I don’t think money is taboo. I think we lack the cultural-conversation-starter about finances. Almost anything on TV about personal finance is either extremely boring or so complicated it functions as a deterrent to the conversation more than something that is inclusive. MYDM is the cultural-conversation-starter millennials (and others) can use to be inspired to seek out more information about how they can do better with their money.
The first person Ben ever heard speak about finances in a way that resonated with him was Michelle Singletary, the nationally syndicated finance columnist for The Washington Post. He first heard her speak while he was attending SU and really connected with her tone and attitude toward the realities of money. While many millennials rely on the easy access of money apps like Mint.com, Venmo and others, Ben chooses not to mainly for concerns of not handing out bank account passwords. “Rather than relying on apps, it’s best for folks to make a habit of checking their accounts and balances,” he says. “Just as you check the oil levels on your car or brushing your teeth (hopefully with the frequency closer to that of brushing your teeth.)”
On ways that millennials can secure financial stability right now:
Getting your money right, in my view, is a process of identifying where you are weak and identifying how you can make improvements. Are you good at saving? Do you not make enough money to save? What are your monthly expenses? Do you have “tricking off” line items that you could stand to eliminate from your budget? Once you start having these serious conversations with yourself about where you are good and where you suck, you can start making honest moves towards making improvements.

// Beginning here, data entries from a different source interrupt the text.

(** An edit turns the processor on for routes of the AI Gateway only. *)
Definition routeKeeps (s : Server) (r r' : Route) : Prop :=
  isRouteGeneratedByAIGateway (sv_isStandAloneMode s) r' = isRouteGeneratedByAIGateway (sv_isStandAloneMode s) r ∧
  (processorOn r' = processorOn r ∨ generated s r ∧ processorOn r' = Some ExtProcEnabled).
Definition configKeeps (s : Server) (rc rc' : RouteConfiguration) : Prop :=
  rcf_Name rc' = rcf_Name rc ∧ Forall2 (routeKeeps s) (allRoutes rc) (allRoutes rc').
Definition allOn (s : Server) (rc : RouteConfiguration) : Prop := Forall (λ r, generated s r → processorOn r = Some ExtProcEnabled) (allRoutes rc).

#[export] Instance routeKeeps_preorder s : PreOrder (routeKeeps s).
Proof.
  split; [intros r; split; [done|by left]|]. intros r1 r2 r3 [G12 H12] [G23 H23]. split; [congruence|]. unfold generated in *.
  destruct H23 as [E|[? ?]]; [|right; split; congruence]. destruct H12 as [E'|[? ?]]; [left|right; split]; congruence.
Qed.
#[export] Instance configKeeps_preorder s : PreOrder (configKeeps s).
Proof. split; [intros rc; split; reflexivity|]. intros rc1 rc2 rc3 [E12 H12] [E23 H23]. split; [congruence|by transitivity (allRoutes rc2)]. Qed.

Lemma allOn_keeps s rc rc' : configKeeps s rc rc' → allOn s rc → allOn s rc'.
Proof.
  intros [_ Hf]. unfold allOn. induction Hf as [|r r' rs rs' [G H] _ IH]; [done|]. intros [Hr Hrs]%Forall_cons. constructor; [|by apply IH].
  unfold generated in *. rewrite G. intros Hg. destruct H as [->|[_ ?]]; auto.
Qed.

Lemma allRoutes_Forall2 (R : Route → Route → Prop) vhs vhs' rc :
  Forall2 (λ vh vh', Forall2 R (vh_Routes vh) (vh_Routes vh')) vhs vhs' → rcf_VirtualHosts rc = vhs → Forall2 R (allRoutes rc) (allRoutes (setVirtualHosts vhs' rc)).
Proof. intros Hf E. unfold allRoutes. rewrite E. clear E. cbn [rcf_VirtualHosts setVirtualHosts]. induction Hf; [constructor|]. rewrite !mbind_cons. by apply Forall2_app. Qed.

Section Runs.
Context `{TA : !ToAny, EF : !EnvoyFilterNames}.

(** *** Routes *)

Lemma disablePickers_keeps s pools r : routeKeeps s r (disablePickers pools r).
Proof.
  split; [done|left]. unfold processorOn, disablePickers, setTypedPerFilterConfig. cbn [ro_TypedPerFilterConfig].
  induction pools as [|pool pools IH]; [done|]. cbn [fmap list_fmap foldr]. case_bool_decide; [done|]. rewrite lookup_insert_ne by discriminate. done.
Qed.

Lemma patchConfig_keeps s pools rc r : patchConfigWithPools pools rc = Ok r → configKeeps s rc r.1.
Proof.
  unfold patchConfigWithPools. intros H. outcome_inv. subst r. cbn [fst]. split; [done|]. apply omapM_ok in H. eapply allRoutes_Forall2; [|done].
  eapply Forall2_impl; [exact H|]. intros vh vh' Hv. cbn in Hv. apply owrap_ok_inv in Hv. unfold patchVirtualHostWithInferencePool in Hv. outcome_inv.
  subst vh'. cbn [vh_Routes setRoutes]. match goal with Hm : omapM _ _ = _ |- _ => apply omapM_ok in Hm; eapply Forall2_impl; [exact Hm|] end.
  intros q q' Hq. cbn in Hq. outcome_inv. subst q'. apply disablePickers_keeps.
Qed.

Lemma generated_metadata mode r v :
  isRouteGeneratedByAIGateway mode (setRouteMetadata (setInternalField InternalMetadataRouteNameKey v (ro_Metadata r)) r) = isRouteGeneratedByAIGateway mode r.
Proof.
  unfold isRouteGeneratedByAIGateway. cbn [ro_Metadata setRouteMetadata]. unfold setInternalField, Metadata. cbn [mbind option_bind].
  rewrite lookup_insert_ne by done. destruct (ro_Metadata r) as [m|]; [done|]. cbn [from_option id]. by rewrite lookup_empty.
Qed.

Lemma enableOnRoute_spec s name r r' :
  enableOnRoute s name r = Ok r' →
  routeKeeps s r r'.1 ∧ (generated s r → processorOn r'.1 = Some ExtProcEnabled) ∧ (r'.2 = true ↔ generated s r).
Proof.
  unfold enableOnRoute, generated. destruct (isRouteGeneratedByAIGateway _ r) as [[]| |] eqn:E; cbn [obind]; [| |done..]; intros [= <-]; cbn [fst snd].
  - assert (processorOn (setRouteMetadata (setInternalField InternalMetadataRouteNameKey (VString (routeNameFor name r)) (ro_Metadata r))
      (setTypedPerFilterConfig (<[aiGatewayExtProcName := ExtProcEnabled]> (ro_TypedPerFilterConfig r)) r)) = Some ExtProcEnabled) as Hon
      by (unfold processorOn; cbn; apply lookup_insert_eq).
    split; [|by split]. split; [|right; by split]. rewrite <-(generated_metadata _ r (VString (routeNameFor name r))). done.
  - split; [reflexivity|]. split; [done|]. by split.
Qed.

Lemma existsb_snd {A} (l : list (A * bool)) : existsb snd l = true ↔ Exists (λ p, p.2 = true) l.
Proof. rewrite existsb_exists, Exists_exists. setoid_rewrite list_elem_of_In. done. Qed.

Lemma enableRoutes_spec s name rs qs :
  Forall2 (λ r q, enableOnRoute s name r = Ok q) rs qs →
  Forall2 (routeKeeps s) rs qs.*1 ∧ Forall (λ r, generated s r → processorOn r = Some ExtProcEnabled) qs.*1 ∧
  (Exists (λ p, p.2 = true) qs ↔ Exists (generated s) rs).
Proof.
  induction 1 as [|r q rs qs Hq _ (IH1 & IH2 & IH3)]; [by rewrite !Exists_nil|]. apply enableOnRoute_spec in Hq as (Hk & Hon & Hg). cbn [fmap list_fmap].
  split; [by constructor|]. split; [|by rewrite !Exists_cons, Hg, IH3]. constructor; [|done]. destruct Hk as [G _]. unfold generated in *. by rewrite G.
Qed.

Lemma enableConfig_spec s rc r :
  enableRouterLevelAIGatewayExtProcOnRoute s rc = Ok r →
  configKeeps s rc r.1 ∧ allOn s r.1 ∧ (r.2 = true ↔ Exists (generated s) (allRoutes rc)).
Proof.
  unfold enableRouterLevelAIGatewayExtProcOnRoute. intros H. outcome_inv. subst r. cbn [fst snd].
  match goal with Hm : omapM _ _ = _ |- _ => apply omapM_ok in Hm as Hvs end. rewrite existsb_snd. unfold configKeeps, allOn, allRoutes.
  cbn [rcf_Name rcf_VirtualHosts setVirtualHosts].
  enough (Forall2 (routeKeeps s) (rcf_VirtualHosts rc ≫= vh_Routes) (x0.*1 ≫= vh_Routes) ∧
    Forall (λ r, generated s r → processorOn r = Some ExtProcEnabled) (x0.*1 ≫= vh_Routes) ∧
    (Exists (λ p, p.2 = true) x0 ↔ Exists (generated s) (rcf_VirtualHosts rc ≫= vh_Routes))) by tauto.
  clear -Hvs. induction Hvs as [|vh p vhs ps Hp _ (IH1 & IH2 & IH3)]; [by rewrite !Exists_nil|].
  outcome_inv. subst p. match goal with Hm : omapM _ _ = _ |- _ => apply omapM_ok, enableRoutes_spec in Hm as (H1 & H2 & H3) end.
  cbn [fmap list_fmap fst snd]. rewrite !mbind_cons. split; [by apply Forall2_app|]. split; [by apply Forall_app|].
  rewrite Exists_cons, Exists_app. cbn [snd]. by rewrite existsb_snd, H3, IH3.
Qed.

(** *** Configurations *)

Lemma namedConfig_names rs rs' name : rcf_Name <$> rs = rcf_Name <$> rs' → namedConfig rs name = namedConfig rs' name.
Proof.
  unfold namedConfig. revert rs'. induction rs as [|rc rs IH]; intros [|rc' rs'] E; [done..|]. injection E as E1 E2. cbn. by rewrite (IH _ E2), E1.
Qed.

Lemma keeps_names s rs rs' : Forall2 (configKeeps s) rs rs' → rcf_Name <$> rs = rcf_Name <$> rs'.
Proof. induction 1 as [|? ? ? ? [E _] _ IH]; [done|]. cbn. by rewrite E, IH. Qed.

(** The configuration with a name. *)
Definition configOf (rs : list RouteConfiguration) (name : string) : option RouteConfiguration := i ← namedConfig rs name; rs !! i.

Lemma configOf_keeps s rs rs' name rc' :
  Forall2 (configKeeps s) rs rs' → configOf rs' name = Some rc' → ∃ rc, configOf rs name = Some rc ∧ configKeeps s rc rc'.
Proof.
  intros Hf. unfold configOf. rewrite (namedConfig_names rs rs' name) by by eapply keeps_names. destruct (namedConfig rs' name) as [i|]; [|done]. cbn.
  intros Hi. destruct (Forall2_lookup_r _ _ _ _ _ Hf Hi) as (rc & Hrc & Hk). eauto.
Qed.

Lemma insert_keeps s (rs : list RouteConfiguration) i rc rc' : rs !! i = Some rc → configKeeps s rc rc' → Forall2 (configKeeps s) rs (<[i := rc']> rs).
Proof.
  intros Hi Hk. rewrite <-(list_insert_id rs i rc Hi) at 1. apply Forall2_insert; [reflexivity|done].
Qed.

Lemma onConfig_keeps s f acc acc' name :
  (∀ rc r, f rc = Ok r → configKeeps s rc r.1) → onConfig f acc name = Ok acc' → Forall2 (configKeeps s) acc.1 acc'.1.
Proof.
  intros Hf. unfold onConfig. destruct (namedConfig acc.1 name) as [i|]; cbn [mbind option_bind]; [|intros [= <-]; reflexivity].
  destruct (acc.1 !! i) as [rc|] eqn:Ei; cbn [fmap option_fmap option_map]; [|intros [= <-]; reflexivity]. intros H. outcome_inv. subst acc'. cbn [fst].
  by eapply insert_keeps, Hf.
Qed.

Lemma foldConfig_keeps s f names acc acc' :
  (∀ name rc r, f name rc = Ok r → configKeeps s rc r.1) → ofold (λ acc name, onConfig (f name) acc name) acc names = Ok acc' →
  Forall2 (configKeeps s) acc.1 acc'.1.
Proof.
  intros Hf H. refine (ofold_inv (λ x, Forall2 (configKeeps s) acc.1 x.1) _ acc _ _ _ _ H); [reflexivity|].
  intros x name x' Hx _ Hon. transitivity x.1; [done|]. eapply onConfig_keeps; [by apply Hf|done].
Qed.

Definition enableNamed (s : Server) (name : string) (rc : RouteConfiguration) : outcome (RouteConfiguration * bool) :=
  owrap ("failed to enable router level AI Gateway extproc on route config " +:+ name +:+ ": ") (enableRouterLevelAIGatewayExtProcOnRoute s rc).

Lemma enableNamed_keeps s name rc r : enableNamed s name rc = Ok r → configKeeps s rc r.1.
Proof. intros H%owrap_ok_inv. by apply enableConfig_spec. Qed.

Lemma onConfig_enabled s acc acc' name rc :
  onConfig (enableNamed s name) acc name = Ok acc' → configOf acc'.1 name = Some rc →
  allOn s rc ∧ (Exists (generated s) (allRoutes rc) → acc'.2 = true).
Proof.
  intros H Hc. assert (Forall2 (configKeeps s) acc.1 acc'.1) as Hk by (eapply onConfig_keeps; [apply enableNamed_keeps|done]).
  unfold configOf in Hc. rewrite <-(namedConfig_names acc.1) in Hc by by eapply keeps_names. unfold onConfig in H.
  destruct (namedConfig acc.1 name) as [i|] eqn:En; [|done]. cbn [mbind option_bind] in *.
  destruct (acc.1 !! i) as [rc0|] eqn:Ei; cbn [fmap option_fmap option_map] in *.
  - outcome_inv. subst acc'. cbn [fst snd] in *. rewrite list_lookup_insert_eq in Hc by by eapply lookup_lt_Some. injection Hc as <-.
    match goal with He : enableNamed _ _ _ = _ |- _ => apply owrap_ok_inv, enableConfig_spec in He as ([_ Hr] & Hon & Hg) end. split; [done|].
    intros Hex. apply orb_true_iff. right. apply Hg. clear -Hr Hex. induction Hr as [|r r' rs rs' [G _] _ IH]; [by apply Exists_nil in Hex|].
    unfold generated in *. apply Exists_cons in Hex as [Hx|Hx]; [left; congruence|right; by apply IH].
  - injection H as <-. congruence.
Qed.

Lemma exists_generated_keeps s rc rc' : configKeeps s rc rc' → Exists (generated s) (allRoutes rc') → Exists (generated s) (allRoutes rc).
Proof.
  intros [_ Hr]. induction Hr as [|r r' rs rs' [G _] _ IH]; [done|]. unfold generated in *. rewrite !Exists_cons, G. tauto.
Qed.

Lemma enableFold s names acc acc' :
  ofold (λ acc name, onConfig (enableNamed s name) acc name) acc names = Ok acc' →
  (acc.2 = true → acc'.2 = true) ∧
  ∀ name rc, name ∈ names → configOf acc'.1 name = Some rc → allOn s rc ∧ (Exists (generated s) (allRoutes rc) → acc'.2 = true).
Proof.
  revert acc. induction names as [|n names IH]; intros acc; cbn [ofold]; [intros [= <-]; split; [done|by intros ? ? ?%not_elem_of_nil]|].
  intros H. outcome_inv. assert (acc.2 = true → x.2 = true) as Hmono.
  { unfold onConfig in H. case_match; [|by injection H as <-]. destruct p. outcome_inv. subst x. cbn. by intros ->. }
  destruct (IH _ H0) as [Hm Hall]. split; [auto|]. intros name rc [->|Hin]%elem_of_cons Hc; [|by eapply Hall].
  assert (Forall2 (configKeeps s) x.1 acc'.1) as Hk by (eapply foldConfig_keeps; [apply enableNamed_keeps|done]).
  destruct (configOf_keeps _ _ _ _ _ Hk Hc) as (rc1 & Hc1 & Hkeep). destruct (onConfig_enabled _ _ _ _ _ H Hc1) as [Hon Hex].
  split; [by eapply allOn_keeps|]. intros He. apply Hm, Hex. by eapply exists_generated_keeps.
Qed.

(** *** Listeners *)

(** The processor comes after every buffer filter, and before every filter it feeds
    or right after a buffer filter. *)
Definition placed (fs : list HttpFilter) : Prop :=
  ∃ pre post, fs = pre ++ routerLevelFilter :: post ∧ Forall (λ g, isBuffer g = false) post ∧
    (Forall (λ g, isAfterExtProc g = false) pre ∨ ∃ pre' b, pre = pre' ++ [b] ∧ isBuffer b = true).
Definition chainPlaced (c : FilterChain) : Prop := match fc_HCM c with Some hcm => placed (hcm_HttpFilters hcm) | None => True end.

Definition withoutProcessor (ln : Listener) : Prop := Forall (λ f, hf_Name f ≠ aiGatewayExtProcName) (filtersOf ln).

Lemma insertIntoChains_placed cs cs' :
  insertIntoChains cs = Ok cs' → Forall (λ f, hf_Name f ≠ aiGatewayExtProcName) (cs ≫= chainFilters) → Forall chainPlaced cs' ∧ length cs' = length cs.
Proof.
  revert cs'. induction cs as [|c cs IH]; intros cs'; cbn [insertIntoChains]; [by intros [= <-]|]. rewrite mbind_cons. intros H [Hc Hcs]%Forall_app.
  unfold chainFilters in Hc. destruct (fc_HCM c) as [hcm|] eqn:E.
  2:{ outcome_inv. subst cs'. edestruct IH as [? Hl]; [done..|]. split; [|cbn; by rewrite Hl]. constructor; [|done]. unfold chainPlaced. by rewrite E. }
  cbn in Hc. assert (shouldAIGatewayExtProcBeInserted (hcm_HttpFilters hcm) = true) as Hs.
  { apply forallb_forall. intros f Hf%list_elem_of_In. apply bool_decide_eq_true. by eapply Forall_forall in Hc. }
  rewrite Hs in H. cbn [negb] in H. outcome_inv. subst cs'. edestruct IH as [? Hl]; [done..|]. split; [|cbn; by rewrite Hl]. constructor; [|done].
  unfold chainPlaced. cbn [fc_HCM hcm_HttpFilters matchUpstream setHttpFilters].
  match goal with Hi : insertAIGatewayExtProcFilter _ _ = _ |- _ => apply insert_position in Hi as (pre & post & _ & -> & Hb & Hpos) end.
  exists pre, post. split; [done|]. split; [done|]. destruct Hpos as [[? _]|?]; [by left|by right].
Qed.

Other than that, and more generally, I’d suggest simply taking the time to research anything that interests you in finances. A lot of “financial things” are set up in such a way that’s its intimidating. Push past that initial wall, and you’ll find all the jargon and language to be “expensive words for really simple concepts”. You just have to spend a little time to get past the feelings of fear or being overwhelmed.
To Ben, being a ‘Millennial on a Mission‘ suggests a certain level of independence and willingness to set an agenda that’s truly attached to one’s own goals, rather than a company’s or some other social agenda. “Where our parents said get a degree, a good job and you’ll live a successful life, our generation has (and is still) experiencing the effects of the Great Depression,” he says. “The American dream we were prescribed growing up is definitely different than what a lot of our parents and elders experienced.” But like every generation, Ben believes the millennial generation has its own general set of values, and thinks that our values point more toward self-fulfillment and enrichment than company loyalty, benefits packages or pension plans. “Every previous generation looks to hate on the one behind it, Ben exclaims. “I suppose one day, millennials will start talking trash about our own children and how their flying, self-driving Google Cars make them feel entitled to a ride to their friend’s house whenever they want.”